Animal HouseFinalmente Trump ottiene i primi endorsement di spicco: i Sex Pistols, i talebani e la nipote di Bin Laden

I repubblicani sono molto agitati, sono convinti di perdere e di perdere male (ma erano convinti della sconfitta anche nel 2016, però stavolta di più), i senatori provano a giocarsi l’ultima carta della giudice di ultradestra e si appellano agli istinti più razzisti degli elettori, ma già chiedono contributi per fermare la più radicale presidenza di sempre

Afp
Coltelli sguainati, senatori agitati
È il momento, in cui «si tirano fuori i coltelli, i finanziatori scappano e il candidato tenta di segnare all’ultimo minuto», e lo dicono i repubblicani.
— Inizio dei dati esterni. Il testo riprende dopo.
(* ===== verification/ActiveMonitorRuns.v ===== *)
(** A failure on the small database, from the first suspicion to the event in the
    mailbox; the mailbox (controller/hard_failure_event.go) as a queue of which the
    most urgent event is kept; and the latch that tells whether the controller is ready
    (controller/readiness.go). *)
From Stdlib Require Import Floats.
From S2P Require Health QoE.
From S2P Require Import Prelude Effects GoOrder GoFloat GoStrings GoSort DataPlan Handlers StoreTables StoreLogic StoreSample RouteRecovery CandidateState Observations ObservationRuns ObservationSafety FailedRoutes ActiveMonitor ActiveMonitorSafety.

#[local] Open Scope Z_scope.
#[local] Open Scope effect_scope.

(** ** On the small database *)

(** [cand_a] is known, assigned to the client and qualified. *)
Definition known_history : list (Outcome * ObservationOp) :=
  [(Commits, OpElsewhere (fun _ => stored_database false));
   (Commits, OpHealthResult observed_candidate (Some (zero_health <| hl_CandidateID := "cand_a"%string |>
      <| hl_TCPQualified := true |> <| hl_UDPQualified := true |> <| hl_Available := true |>
      <| hl_UpdatedAt := of_unix 90 |>)) None)].

Definition reserve_cand_a (now : Z) : list (Outcome * ObservationOp) :=
  [(Commits, OpReserve now [{| rq_Candidate := observed_candidate; rq_Stage := ObservationActive |}])].

(** A probe is reserved before either run. *)
Definition small_monitor_env : MonitorEnv := {|
  mo_outcome := fun _ => Commits;
  mo_others := fun calls => match length calls with
                            | 0%nat => reserve_cand_a 100
                            | 3%nat => reserve_cand_a 102
                            | _ => []
                            end;
  mo_mail := fun _ m => m;
  mo_clock := fun _ => of_unix 103 |}.

Definition small_monitor_options : MonitorOptions := {|
  ProofFreshness := 5 * second; HardFailureDeadline := 3 * second;
  ConfirmCompleteFailureInCycle := false; AvailabilityFailureThreshold := 2;
  AvailabilityFailureFreshness := 6 * second; has_trigger := true; has_hardFailures := true;
  has_promotions := true; has_capacityChanges := true |}.

Definition dead : Health.Observation := {|
  Health.PrimaryOK := false; Health.ConfirmationOK := false; Health.PrimaryFailure := "timeout";
  Health.ConfirmationFailure := "http_503"; Health.PrimaryElapsedMS := 900;
  Health.ConfirmationElapsedMS := 40 |}.

Definition dead_at (sequence at_ : Z) : activeObservation := {|
  ob_observation := dead; ob_availability := None;
  ob_reservation := reservation observed_candidate ObservationActive sequence 0;
  ob_probeStartedAt := of_unix at_; ob_completedAt := of_unix (at_ + 1);
  ob_promoteOnSuccess := false; ob_proofFreshAfter := zero_time |}.

Definition dead_run (sequence at_ : Z) : Pass := {|
  pa_now := of_unix at_; pa_candidates := [observed_candidate];
  pa_results := inl [{| ar_candidateID := "cand_a"; ar_error := None; ar_infrastructure := false;
                        ar_observed := dead_at sequence at_ |}] |}.

Definition small_monitor_run : MonitorWorld :=
  runs small_monitor_env small_monitor_options [dead_run 1 100; dead_run 2 102]
    (started_monitor (ObservationRuns.observe known_history new_database)).

Definition small_event : HardFailureEvent := {|
  hf_CandidateID := "cand_a"; hf_ProbeStartedAt := of_unix 102; hf_DetectedAt := of_unix 103;
  hf_Deadline := of_unix 105 |}.

Definition failure_event : Event := {|
  ev_Kind := "candidate_hard_failure"; ev_CandidateID := "cand_a";
  ev_Message := "primary and confirmation liveness checks failed; primary=timeout/900ms confirmation=http_503/40ms";
  ev_CreatedAt := of_unix 103 |}.

(** The calls of the second run, after those of the first. *)
Example small_monitor_calls :
  drop 4 (mw_calls small_monitor_run) =
    [FailureCommitted observed_candidate (dead_at 2 102) (of_unix 103) (inr true);
     EventAppended failure_event; FailurePublished small_event; PlacementTriggered] /\
  pending (mw_mail small_monitor_run) = Some small_event /\
  hardFailureSuspects (mw_monitor small_monitor_run) = ∅.
Proof. vm_compute. split_and!; reflexivity. Qed.

Definition small_first_calls : list MonitorCall := take 4 (mw_calls small_monitor_run).

Lemma small_monitor_failure :
  mw_calls small_monitor_run = small_first_calls ++
    FailureCommitted observed_candidate (dead_at 2 102) (of_unix 103) (inr true) ::
    [EventAppended failure_event; FailurePublished small_event; PlacementTriggered].
Proof.
  unfold small_first_calls. rewrite <- (take_drop 4 (mw_calls small_monitor_run)) at 1.
  by rewrite (proj1 small_monitor_calls).
Qed.

Lemma hard_failure_is_confirmed_witness :
  has_suspect small_monitor_options "cand_a" (dead_at 2 102) small_first_calls.
Proof.
  destruct (hard_failure_is_confirmed small_monitor_env small_monitor_options
    [dead_run 1 100; dead_run 2 102] known_history) as [Hc _].
  destruct (Hc _ _ _ _ _ small_monitor_failure) as [_ Hs]. apply Hs. reflexivity.
Defined.

Lemma confirmed_failure_is_announced_witness :
  announced small_monitor_options [EventAppended failure_event; FailurePublished small_event; PlacementTriggered]
    observed_candidate (dead_at 2 102) (of_unix 103).
Proof.
  apply (confirmed_failure_is_announced small_monitor_env small_monitor_options
    [dead_run 1 100; dead_run 2 102] (ObservationRuns.observe known_history new_database)
    NewHardFailureMailbox small_first_calls).
  exact small_monitor_failure.
Defined.

(** ** The mailbox *)

Inductive MailOp :=
  | MailPublish (event : HardFailureEvent)
  (** the reader waits on [Wake] and then takes what is there *)
  | MailReceive.

(** What a receive hands over, when the channel is full. *)
Definition receive (m : HardFailureMailbox) : option HardFailureEvent * HardFailureMailbox :=
  let '(woken, m) := Woken m in if woken then Pop m else (None, m).

Definition mail_step (op : MailOp) (m : HardFailureMailbox) :
    option HardFailureEvent * HardFailureMailbox :=
  match op with
  | MailPublish event => (None, Publish event m)
  | MailReceive => receive m
  end.

Fixpoint mail_run (ops : list MailOp) (m : HardFailureMailbox) :
    list (option HardFailureEvent) * HardFailureMailbox :=
  match ops with
  | [] => ([], m)
  | op :: ops =>
      let '(answer, m) := mail_step op m in
      let '(answers, m) := mail_run ops m in (answer :: answers, m)
  end.

(** The reference: all events that wait, in the order of their publication; a receive
    takes them all and answers with the most urgent one, the first of them. *)
Definition most_urgent (waiting : list HardFailureEvent) : option HardFailureEvent :=
  fold_left (fun best event =>
    match best with
    | Some b => if before (hf_Deadline event) (hf_Deadline b) then Some event else best
    | None => Some event
    end) waiting None.

Definition queue_step (op : MailOp) (waiting : list HardFailureEvent) :
    option HardFailureEvent * list HardFailureEvent :=
  match op with
  | MailPublish event => (None, if time_is_zero (hf_Deadline event) then waiting else waiting ++ [event])
  | MailReceive => (most_urgent waiting, [])
  end.

Fixpoint queue_run (ops : list MailOp) (waiting : list HardFailureEvent) :
    list (option HardFailureEvent) * list HardFailureEvent :=
  match ops with
  | [] => ([], waiting)
  | op :: ops =>
      let '(answer, waiting) := queue_step op waiting in
      let '(answers, waiting) := queue_run ops waiting in (answer :: answers, waiting)
  end.

Lemma most_urgent_snoc waiting event :
  most_urgent (waiting ++ [event]) =
    match most_urgent waiting with
    | Some b => if before (hf_Deadline event) (hf_Deadline b) then Some event else Some b
    | None => Some event
    end.
Proof. unfold most_urgent. rewrite fold_left_app. cbn. by destruct (fold_left _ _ _). Qed.

Lemma most_urgent_spec waiting :
  match most_urgent waiting with
  | None => waiting = []
  | Some e => exists earlier later, waiting = earlier ++ e :: later /\
      Forall (fun x => hf_Deadline e < hf_Deadline x) earlier /\
      Forall (fun x => hf_Deadline e <= hf_Deadline x) later
  end.
Proof.
  induction waiting as [|x waiting IH] using rev_ind; [done|]. rewrite most_urgent_snoc.
  destruct (most_urgent waiting) as [e|]; [|subst; by exists [], []].
  destruct IH as (earlier & later & -> & H1 & H2). unfold before.
  destruct (hf_Deadline x <? hf_Deadline e) eqn:E; z_bool.
  - exists (earlier ++ e :: later), []. split_and!; [done| |done]. apply Forall_app. split.
    + eapply Forall_impl; [exact H1|]. cbn beta. lia.
    + constructor; [done|]. eapply Forall_impl; [exact H2|]. cbn beta. lia.
  - exists earlier, (later ++ [x]). rewrite <- app_assoc. split_and!; [done..|].
    apply Forall_app. by split; [|repeat constructor].
Qed.

(** The mailbox stands for the events that wait: it holds the most urgent one, and when
    there is one, the reader will be woken. *)
Definition holds (m : HardFailureMailbox) (waiting : list HardFailureEvent) : Prop :=
  pending m = most_urgent waiting /\ (wake m = false -> waiting = []).

Lemma mail_refines op m waiting : holds m waiting ->
  (mail_step op m).1 = (queue_step op waiting).1 /\
  holds (mail_step op m).2 (queue_step op waiting).2.
Proof.
  intros [Hp Hw]. destruct op as [event|]; cbn.
  - unfold Publish. destruct (time_is_zero _); [by split|]. split; [done|]. split; [|done]. cbn.
    by rewrite most_urgent_snoc, Hp.
  - unfold receive, Woken, Pop. destruct (wake m) eqn:E; cbn.
    + destruct (pending m) as [e|] eqn:Ep; cbn; by rewrite <- Hp.
    + specialize (Hw eq_refl). subst waiting. split; [done|]. split; [exact Hp|done].
Qed.

(** The mailbox coalesces failures without losing urgency.  For every sequence of
    publications and receives it answers as the queue would from which a receive takes
    everything and keeps the event with the earliest deadline, the first published of
    these; what waits at the end is held in the same sense, and as long as something
    waits the reader finds the channel full: no wake-up is lost. *)
Theorem mailbox_keeps_most_urgent ops :
  (mail_run ops NewHardFailureMailbox).1 = (queue_run ops []).1 /\
  let m := (mail_run ops NewHardFailureMailbox).2 in
  let waiting := (queue_run ops []).2 in
  (wake m = false -> waiting = []) /\
  match pending m with
  | None => waiting = []
  | Some e => exists earlier later, waiting = earlier ++ e :: later /\
      Forall (fun x => hf_Deadline e < hf_Deadline x) earlier /\
      Forall (fun x => hf_Deadline e <= hf_Deadline x) later
  end.
Proof.
  assert (forall m waiting, holds m waiting ->
    (mail_run ops m).1 = (queue_run ops waiting).1 /\
    holds (mail_run ops m).2 (queue_run ops waiting).2) as H.
  { induction ops as [|op ops IH]; intros m waiting Hm; [by split|]. cbn [mail_run queue_run].
    destruct (mail_refines op m waiting Hm) as [H1 H2].
    destruct (mail_step op m) as [a m1], (queue_step op waiting) as [b waiting1]. cbn [fst snd] in *.
    subst b. destruct (IH m1 waiting1 H2) as [H3 H4].
    destruct (mail_run ops m1), (queue_run ops waiting1). cbn [fst snd] in *. by rewrite H3. }
  destruct (H NewHardFailureMailbox [] ltac:(by split)) as [H1 [H2 H3]].
  cbn zeta. split_and!; [done..|]. rewrite H2. apply most_urgent_spec.
Qed.

(** ** Readiness *)

Inductive ReadinessReason := ControllerStarting | OtherReason (reason : string).

(** The sequence is a 64-bit counter. *)
Record ReadinessLatch := {
  rl_err : option ReadinessReason;
  rl_unreadySince : Time;
  rl_sequence : Z
}.

Definition NewReadinessLatch (now : Time) : ReadinessLatch :=
  {| rl_err := Some ControllerStarting; rl_unreadySince := now; rl_sequence := 0 |}.

Definition next_sequence (n : Z) : Z := (n + 1) `mod` 2 ^ 64.

(** No error stands for the start. *)
Definition Unready (now : Time) (err : option ReadinessReason) (l : ReadinessLatch) : ReadinessLatch :=
  let err := default ControllerStarting err in
  match rl_err l with
  | None => {| rl_err := Some err; rl_unreadySince := now; rl_sequence := next_sequence (rl_sequence l) |}
  | Some _ => {| rl_err := Some err; rl_unreadySince := rl_unreadySince l; rl_sequence := rl_sequence l |}
  end.

Definition Ready (l : ReadinessLatch) : ReadinessLatch :=
  {| rl_err := None; rl_unreadySince := rl_unreadySince l;
     rl_sequence := match rl_err l with
                    | Some _ => next_sequence (rl_sequence l)
                    | None => rl_sequence l
                    end |}.

(** [Health]: the caller's own error comes first. *)
Definition latch_health (ctx : option ReadinessReason) (l : ReadinessLatch) : option ReadinessReason :=
  match ctx with Some e => Some e | None => rl_err l end.

Inductive LatchOp := LatchUnready (now : Time) (err : option ReadinessReason) | LatchReady.

Definition latch_step (l : ReadinessLatch) (op : LatchOp) : ReadinessLatch :=
  match op with LatchUnready now err => Unready now err l | LatchReady => Ready l end.

(** Since when the controller is not ready: the first report of the outage. *)
Fixpoint outage_since (start : Time) (down : bool) (ops : list LatchOp) : option Time :=
  match ops with
  | [] => if down then Some start else None
  | LatchReady :: ops => outage_since start false ops
  | LatchUnready now _ :: ops => outage_since (if down then start else now) true ops
  end.

(** The latch is down since [start], or up. *)
Definition latch_is (down : bool) (start : Time) (l : ReadinessLatch) : Prop :=
  (if down then rl_unreadySince l = start /\ is_Some (rl_err l) else rl_err l = None) /\
  Z.even (rl_sequence l) = down /\ 0 <= rl_sequence l < 2 ^ 64.

Lemma next_sequence_ok n : Z.even (next_sequence n) = negb (Z.even n) /\ 0 <= next_sequence n < 2 ^ 64.
Proof.
  split; [|by apply Z.mod_pos_bound]. unfold next_sequence. rewrite (Z.mod_eq _ (2 ^ 64)) by lia.
  rewrite Z.even_sub, Z.even_mul, Z.even_add. cbn. by destruct (Z.even n).
Qed.

Lemma latch_step_ok op l down start : latch_is down start l ->
  match op with
  | LatchUnready now _ => latch_is true (if down then start else now) (latch_step l op)
  | LatchReady => latch_is false start (latch_step l op)
  end.
Proof.
  intros (Hl & He & Hb). destruct (next_sequence_ok (rl_sequence l)) as [Hn Hr].
  destruct down; [destruct Hl as [Hs [e Hl]]|]; destruct op as [now err|]; cbn [latch_step];
    unfold Unready, Ready, latch_is; rewrite Hl; cbn; rewrite ?Hn, ?He; split_and!; try (done || lia); eauto.
Qed.

(** What the latch tells is what it was last told, since the first report of the
    outage; its sequence is even exactly while it is down. *)
Lemma latch_since ops l down start : latch_is down start l ->
  exists down' start', latch_is down' start' (fold_left latch_step ops l) /\
    outage_since start down ops = if down' then Some start' else None.
Proof.
  revert l down start. induction ops as [|op ops IH]; intros l down start Hl; [by exists down, start|].
  apply (latch_step_ok op) in Hl. destruct op as [now err|]; exact (IH _ _ _ Hl).
Qed.

Theorem latch_tells_outages started_at ops :
  let l := fold_left latch_step ops (NewReadinessLatch started_at) in
  outage_since started_at true ops =
    (if latch_health None l then Some (rl_unreadySince l) else None) /\
  (Z.even (rl_sequence l) = true <-> latch_health None l <> None).
Proof.
  cbn zeta. destruct (latch_since ops (NewReadinessLatch started_at) true started_at)
    as (down & start & (Hl & He & _) & Ho); [by split_and!; eauto|].
  unfold latch_health. rewrite Ho, He. destruct down; [destruct Hl as [<- [e ->]]|rewrite Hl]; naive_solver.
Qed.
Donald Trump fa tristi comizi dal balcone, Mike Pompeo annuncia una mossa decisiva ed è la diffusione di nuove email di Hillary Clinton.

Trump ha finalmente ricevuto degli endorsement di spicco, Johnny Rotten che fu il frontman dei Sex Pistols,  una nipote di Osama bin Laden, e, secondo alcune fonti, i Talebani che però smentiscono.

Il New York Times pubblica nuove rivelazioni su frodi fiscali di Trump ma nessuno se ne occupa, un pezzo di opinione pubblica è già convinta che lui sia un mega-mariuolo e l’altro pezzo non lo vuole sapere. I repubblicani puntano tutto sulla nomina di Amy Coney Barrett alla Corte Suprema. Ci provano nonostante i senatori positivi al Covid e il generale marasma. E provano, come possono, per la prima volta dopo anni pavidissimi, a distanziarsi da Trump.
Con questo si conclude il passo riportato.